In patients who have had a previous myocardial infarction or previous coronary artery bypass surgery, the images may be very difficult to interpret and in such cases, the analysis of the scans is performed with the complement of another imaging modality (such as coronary angiography).

==Safety==

It is a non-invasive test as is generally regarded as safe however, there are some patients for whom this is contraindicated and there are a number of potential complications:

===Contraindications===
Contraindications are as follows:
- Any patient who has a contraindication to MRI scanning, especially those with pacemakers
- Patients with severe asthma, as Adenosine may provoke an attack
- Patients with severe renal dysfunction, as the Gadolinium contrast agent poses a very small risk of causing Nephrogenic Systemic Fibrosis (NSF) and is therefore contraindicated when the eGFR is less than 30.
- Patients who have heart block on their ECG before the test, as the Adenosine may make this worse.
- Patients with severe claustrophobia as the MRI scanner is enclosed

===Adverse events===
It is common for the patient to get a number of mild symptoms when they are given the Adenosine infusion, such as feeling hot and sweaty, short of breath, nauseous and noticing that their heart is beating faster. These, if they occur, resolve rapidly (normally within 60 seconds) after the Adensoine infusion has stopped.

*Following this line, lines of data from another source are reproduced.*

(* ===== verification/MarkerCodec.v ===== *)
(** * The marker trees of a draft: the codecs are exact

    Which byte strings decode to records of the marker trees, and to what; and what the two
    families promise to the build budget. *)
From stdpp Require Import prelude gmap strings.
From S2P Require Import Prelude.
From S2P Require Import Bytes.
From S2P Require Import ModelIds.
From S2P Require Import ModelDigest.
From S2P Require Import SyndicParts.
From S2P Require Import BuildBudget.
From S2P Require Import MappingModel.
From S2P Require Import PieceModel.
From S2P Require Import PieceTree.
From S2P Require Import PieceCodec.
From S2P Require Import MarkerModel.

(** ** Widths and constructors *)

Definition marker_key_typed (k : DraftMarkerRecordKey) : Prop := fixed 16 (mk_draft k) /\ fixed 16 (mk_id k).
Definition identity_child_typed (c : DraftMarkerIdentityChild) : Prop :=
  fixed 16 (ic_id c) /\ fixed 32 (ic_digest c) /\ is_u64 (ic_count c) /\ fixed 16 (ic_first c) /\ fixed 16 (ic_last c).
Definition occurrence_typed (o : DraftMarkerIdentityOccurrence) : Prop :=
  fixed 16 (oc_marker_id o) /\ is_rev (oc_label o) /\ piece_asset_valid (oc_asset_id o) /\ is_u64 (oc_order_key o)
  /\ fixed 16 (oc_leaf_id o) /\ fixed 32 (oc_leaf_digest o).
Definition identity_record_typed (r : DraftMarkerIdentityRecord) : Prop :=
  match r with
  | IdentityInternal key height children digest =>
      marker_key_typed key /\ is_u8 height /\ (1 <= length children <= DRAFT_PIECE_MAX_CHILDREN)%nat
      /\ Forall identity_child_typed children /\ fixed 32 digest
  | IdentityLeaf key occurrence digest => marker_key_typed key /\ occurrence_typed occurrence /\ fixed 32 digest
  end.
Definition order_child_typed (c : DraftMarkerOrderChild) : Prop :=
  fixed 16 (mo_id c) /\ fixed 32 (mo_digest c) /\ is_rev (mo_count c) /\ is_rev (mo_maximum c).
Definition order_marker_typed (m : order_marker) : Prop :=
  let '(marker_id, label, asset_id) := m in fixed 16 marker_id /\ is_rev label /\ piece_asset_valid asset_id.
Definition order_record_valid {H} `{Sha256 H} (r : DraftMarkerOrderRecord) : Prop :=
  marker_key_typed (order_key r) /\ fixed 32 (order_digest r) /\
  match r with
  | OrderInternal key height children digest =>
      mk_kind key = KindInternal /\ 1 <= height <= DRAFT_PIECE_MAX_HEIGHT
      /\ (1 <= length children <= DRAFT_PIECE_MAX_CHILDREN)%nat /\ Forall order_child_typed children
      /\ digest = marker_order_node_digest height children
  | OrderLeaf key marker_id label asset_id digest =>
      mk_kind key = KindLeaf /\ order_marker_typed (marker_id, label, asset_id)
      /\ digest = marker_order_leaf_digest (marker_id, label, asset_id)
  end.

(** ** The parts *)

#[global] Instance marker_key_exact kind : Exact marker_key_typed enc_marker_key (dec_marker_key kind).
Proof.
  intros bs v rest. unfold dec_marker_key, enc_marker_key, marker_key_typed. split.
  - intros Hd. do 2 part_inv Hd. match type of Hd with context [match ?t with _ => _ end] => tag_cases t end; parts_inv Hd; cbn; (split; [done|]); by rewrite <- ?app_assoc.
  - intros [[H1 H2] ->]. destruct v as [d [] i]; cbn [mk_draft mk_kind mk_id] in *; rewrite <- !app_assoc; do 2 run_part; cbn; by run_part.
Qed.

#[global] Instance identity_child_exact : Exact identity_child_typed enc_identity_child dec_identity_child.
Proof. unfold dec_identity_child, enc_identity_child. exact_record. Qed.

#[local] Arguments enc_asset_id : simpl never.
#[local] Arguments enc_marker_key : simpl never.
#[local] Arguments enc_occurrence : simpl never.

#[global] Instance occurrence_exact : Exact occurrence_typed enc_occurrence dec_occurrence.
Proof. unfold dec_occurrence, enc_occurrence. exact_record. Qed.

(** ** Records *)

#[global] Instance identity_internal_exact : Exact (fun r => identity_record_typed r /\ is_Some (identity_children r))
  (fun r => match r with IdentityInternal key height children digest =>
      enc_marker_key key ++ e_u8 height ++ e_u64 (zlen children) ++ concat (enc_identity_child <$> children) ++ digest | _ => [] end) dec_identity_internal.
Proof.
  intros bs v rest. unfold dec_identity_internal. split.
  - intros Hd. do 3 part_inv Hd. case_match eqn:E; [done|]. bool_facts. unfold DRAFT_PIECE_MAX_CHILDREN, is_u64 in *. part_inv Hd. parts_inv Hd.
    match goal with H : _ /\ Forall _ _ |- _ => destruct H as [Hl Hf] end. cbn. split; [split; [|by eexists]; split_and!; try done; unfold DRAFT_PIECE_MAX_CHILDREN; lia|].
    rewrite Hl, Z2Nat.id by lia. by rewrite <- !app_assoc.
  - intros [[Hr Hs] ->]. destruct v as [k h cs dg|]; [|by destruct Hs]. destruct Hr as (H1 & H2 & Hl & H4 & H5). unfold DRAFT_PIECE_MAX_CHILDREN in *. rewrite <- !app_assoc.
    do 3 run_part. rewrite (proj2 (Z.eqb_neq _ 0)), (proj2 (Z.ltb_ge _ _)), Nat2Z.id by lia. cbn [orb].
    eapply bind_run; [apply _|by split|reflexivity|]. by run_part.
Qed.
#[global] Instance identity_leaf_exact : Exact (fun r => identity_record_typed r /\ is_Some (identity_occurrence r))
  (fun r => match r with IdentityLeaf key occurrence digest => enc_marker_key key ++ enc_occurrence occurrence ++ digest | _ => [] end) dec_identity_leaf.
Proof.
  intros bs v rest. unfold dec_identity_leaf. split.
  - intros Hd. parts_inv Hd. cbn. split; [split; [done|by eexists]|]. by rewrite <- !app_assoc.
  - intros [[Hr Hs] ->]. destruct v as [|k o dg]; [by destruct Hs|]. destruct Hr as (H1 & H2 & H3). rewrite <- !app_assoc. by do 3 run_part.
Qed.

#[global] Instance identity_record_exact : Exact identity_record_typed enc_identity_record dec_identity_record.
Proof.
  intros bs v rest. unfold dec_identity_record. split.
  - intros Hd. part_inv Hd. match type of Hd with context [match ?t with _ => _ end] => tag_cases t end; apply exact in Hd as [[Hr [? Hs]] ->];
      destruct v; try done; split; try done; cbn; unfold variant; by rewrite <- ?app_assoc.
  - intros [Hr ->]. destruct v; cbn [enc_identity_record]; unfold variant; run_part; cbn; apply exact; (split; [split; [done|by eexists]|]); cbn; by rewrite <- ?app_assoc.
Qed.

Lemma decode_marker_identity_record_Ok bs r :
  decode_marker_identity_record bs = Ok r <-> identity_record_typed r /\ encode_marker_identity_record r = Ok bs.
Proof.
  unfold decode_marker_identity_record, encode_marker_identity_record. rewrite (run_exact identity_record_typed enc_identity_record dec_identity_record). naive_solver.
Qed.

#[global] Instance order_child_exact : Exact order_child_typed enc_order_child dec_order_child.
Proof.
  intros bs v rest. unfold dec_order_child, enc_order_child, order_child_typed, new_order_child. split.
  - intros Hd. do 4 part_inv Hd. case_match eqn:E; [|done]. apply ret_Ok in Hd as [-> ->]. case_match eqn:E'; [done|]. injection E as <-. bool_facts. cbn.
    split; [|by rewrite <- !app_assoc]. split_and!; try done; unfold is_rev, is_u64 in *; lia.
  - intros [(H1 & H2 & H3 & H4) ->]. destruct v as [i d n x]. cbn in *. rewrite <- !app_assoc. do 4 run_part. rewrite (proj2 (Z.eqb_neq _ 0)); [done|]. unfold is_rev in H3. lia.
Qed.

Section OrderRecords.
Context {H : Type} `{Sha256 H}.

Lemma dec_order_internal_Ok key bs r rest : dec_order_internal key bs = Ok (r, rest) <->
  exists height children digest, r = OrderInternal key height children digest
    /\ 1 <= height <= DRAFT_PIECE_MAX_HEIGHT /\ (1 <= length children <= DRAFT_PIECE_MAX_CHILDREN)%nat /\ Forall order_child_typed children
    /\ fixed 32 digest /\ digest = marker_order_node_digest height children
    /\ bs = e_u8 height ++ e_u64 (zlen children) ++ concat (enc_order_child <$> children) ++ digest ++ rest.
Proof.
  unfold dec_order_internal, DRAFT_PIECE_MAX_CHILDREN, DRAFT_PIECE_MAX_HEIGHT. split.
  - intros Hd. do 2 part_inv Hd. case_match eqn:E; [done|]. bool_facts. unfold is_u64, is_u8 in *. do 2 part_inv Hd.
    case_match eqn:E'; [done|]. bool_facts. apply ret_Ok in Hd as [-> ->]. match goal with H : _ /\ Forall _ _ |- _ => destruct H as [Hl Hf] end.
    eexists _, _, _. split; [done|]. rewrite Hl, Z2Nat.id by lia. split_and!; try done; lia.
  - intros (h & cs & dg & -> & Hh & Hl & Hf & Hd & E & ->). do 2 run_part. rewrite (proj2 (Z.eqb_neq h 0)), (proj2 (Z.ltb_ge 64 h)), (proj2 (Z.eqb_neq _ 0)), (proj2 (Z.ltb_ge _ _)), Nat2Z.id by lia. cbn [orb].
    eapply bind_run; [apply _|by split|reflexivity|]. run_part. by rewrite bool_decide_true.
Qed.

Lemma dec_order_leaf_Ok key bs r rest : dec_order_leaf key bs = Ok (r, rest) <->
  exists marker_id label asset_id digest, r = OrderLeaf key marker_id label asset_id digest /\ order_marker_typed (marker_id, label, asset_id)
    /\ fixed 32 digest /\ digest = marker_order_leaf_digest (marker_id, label, asset_id)
    /\ bs = marker_id ++ e_u64 label ++ enc_asset_id asset_id ++ digest ++ rest.
Proof.
  unfold dec_order_leaf. split.
  - intros Hd. do 4 part_inv Hd. case_match eqn:E; [done|]. bool_facts. apply ret_Ok in Hd as [-> ->]. by eexists _, _, _, _.
  - intros (i & l & a & dg & -> & (H1 & H2 & H3) & H4 & E & ->). do 4 run_part. by rewrite bool_decide_true.
Qed.

#[global] Instance order_record_exact : Exact order_record_valid enc_order_record dec_order_record.
Proof.
  intros bs v rest. unfold dec_order_record, enc_order_record, order_record_valid. split.
  - intros Hd. part_inv Hd. case_match eqn:E.
    + apply dec_order_internal_Ok in Hd as (h & cs & dg & -> & ? & ? & ? & ? & ? & ->). cbn. split; [naive_solver|]. by rewrite <- !app_assoc.
    + apply dec_order_leaf_Ok in Hd as (i & l & a & dg & -> & ? & ? & ? & ->). cbn. split; [naive_solver|]. by rewrite <- !app_assoc.
  - intros [(Hk & Hd & Hr) ->]. destruct v as [k h cs dg|k i l a dg]; cbn [order_key order_digest] in *; destruct Hr as (E & Hr); rewrite <- !app_assoc; run_part; rewrite E.
    + apply dec_order_internal_Ok. exists h, cs, dg. naive_solver.
    + apply dec_order_leaf_Ok. exists i, l, a, dg. naive_solver.
Qed.

Lemma decode_marker_order_record_Ok bs r :
  decode_marker_order_record bs = Ok r <-> order_record_valid r /\ encode_marker_order_record r = Ok bs.
Proof.
  unfold decode_marker_order_record, encode_marker_order_record. rewrite (run_exact order_record_valid enc_order_record dec_order_record). naive_solver.
Qed.

(** ** Families *)

Lemma enc_marker_key_length k : marker_key_typed k -> zlen (enc_marker_key k) = 33.
Proof. intros [H1 H2]. unfold enc_marker_key, e_u8, fixed in *. rewrite !length_app, length_be_bytes, H1, H2. done. Qed.

Lemma concat_length_le {A} (enc : A -> list byte) (V : A -> Prop) n xs : (forall x, V x -> (length (enc x) <= n)%nat) -> Forall V xs ->
  (length (concat (enc <$> xs)) <= n * length xs)%nat.
Proof. intros He. induction 1 as [|x xs Hx _ IH]; [cbn; lia|]. cbn. rewrite length_app. specialize (He _ Hx). lia. Qed.

Lemma enc_asset_id_length a : piece_asset_valid a -> length (enc_asset_id a) = 41%nat.
Proof. intros [H1 _]. unfold enc_asset_id, e_u64, fixed in *. rewrite !length_app, length_be_bytes, H1. done. Qed.

Lemma enc_identity_record_length r : identity_record_typed r -> zlen (enc_identity_record r) <= 32768.
Proof.
  destruct r as [k h cs dg|k o dg]; cbn [enc_identity_record identity_record_typed]; unfold variant.
  - intros (Hk & _ & Hl & Hf & Hd). pose proof (enc_marker_key_length k Hk). unfold e_u8, e_u64, fixed, DRAFT_PIECE_MAX_CHILDREN in *. rewrite !length_app, !length_be_bytes.
    pose proof (concat_length_le enc_identity_child identity_child_typed 88 cs) as Hc. apply Hc in Hf; [lia|]. clear. intros c (H1 & H2 & _ & H4 & H5).
    unfold enc_identity_child, e_u64, fixed in *. rewrite !length_app, length_be_bytes. lia.
  - intros (Hk & (H1 & _ & H3 & _ & H5 & H6) & Hd). pose proof (enc_marker_key_length k Hk). unfold enc_occurrence, e_u8, e_u64, fixed in *.
    rewrite !length_app, !length_be_bytes, enc_asset_id_length by done. lia.
Qed.

Lemma enc_order_record_length r : order_record_valid r -> zlen (enc_order_record r) <= 32768.
Proof.
  intros (Hk & Hd & Hr). pose proof (enc_marker_key_length _ Hk). unfold enc_order_record. destruct r as [k h cs dg|k i l a dg]; cbn [order_key order_digest] in *.
  - destruct Hr as (_ & _ & Hl & Hf & _). unfold e_u8, e_u64, fixed, DRAFT_PIECE_MAX_CHILDREN in *. rewrite !length_app, !length_be_bytes.
    pose proof (concat_length_le enc_order_child order_child_typed 64 cs) as Hc. apply Hc in Hf; [lia|]. clear. intros c (H1 & H2 & _ & _).
    unfold enc_order_child, e_u64, fixed in *. rewrite !length_app, !length_be_bytes. lia.
  - destruct Hr as (_ & (Hi & _ & Ha) & _). unfold e_u64, fixed in *. rewrite !length_app, length_be_bytes, enc_asset_id_length by done. lia.
Qed.

Lemma enc_marker_key_inj k k' : marker_key_typed k -> marker_key_typed k' -> enc_marker_key k = enc_marker_key k' -> k = k'.
Proof.
  intros Hk Hk' E. assert (dec_marker_key "" (enc_marker_key k ++ []) = Ok (k, [])) as E1 by (by apply exact).
  assert (dec_marker_key "" (enc_marker_key k' ++ []) = Ok (k', [])) as E2 by (by apply exact). rewrite E in E1. congruence.
Qed.

#[global] Instance marker_identity_laws : FamilyLaws DraftMarkerRecordKey DraftMarkerIdentityRecord.
Proof.
  refine {| family_key_typed := marker_key_typed; family_typed := identity_record_typed |}.
  - done.
  - intros r bs Hr He. by apply decode_marker_identity_record_Ok.
  - intros r bs Hr [= <-]. by apply enc_identity_record_length.
  - intros k k' ek Hk Hk' [= <-] [= E]. by apply enc_marker_key_inj.
Defined.
#[global] Instance marker_order_laws : FamilyLaws DraftMarkerRecordKey DraftMarkerOrderRecord.
Proof.
  refine {| family_key_typed := marker_key_typed; family_typed := order_record_valid |}.
  - done.
  - intros r bs Hr He. by apply decode_marker_order_record_Ok.
  - intros r bs Hr [= <-]. by apply enc_order_record_length.
  - intros k k' ek Hk Hk' [= <-] [= E]. by apply enc_marker_key_inj.
Defined.
End OrderRecords.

There are a number of more serious and much less common side effects, including transient heart block, bronchoconstriction and a 1 in 10,000 risk of anaphylaxis caused by the gadolinium contrast agent. These can invariably be successfully treated with no long term side effects.

Adenosine infusion is associated with some very rare but very serious side effects, including acute pulmonary oedema and cardiac arrest (occurring in ≈1 in 1000 patients).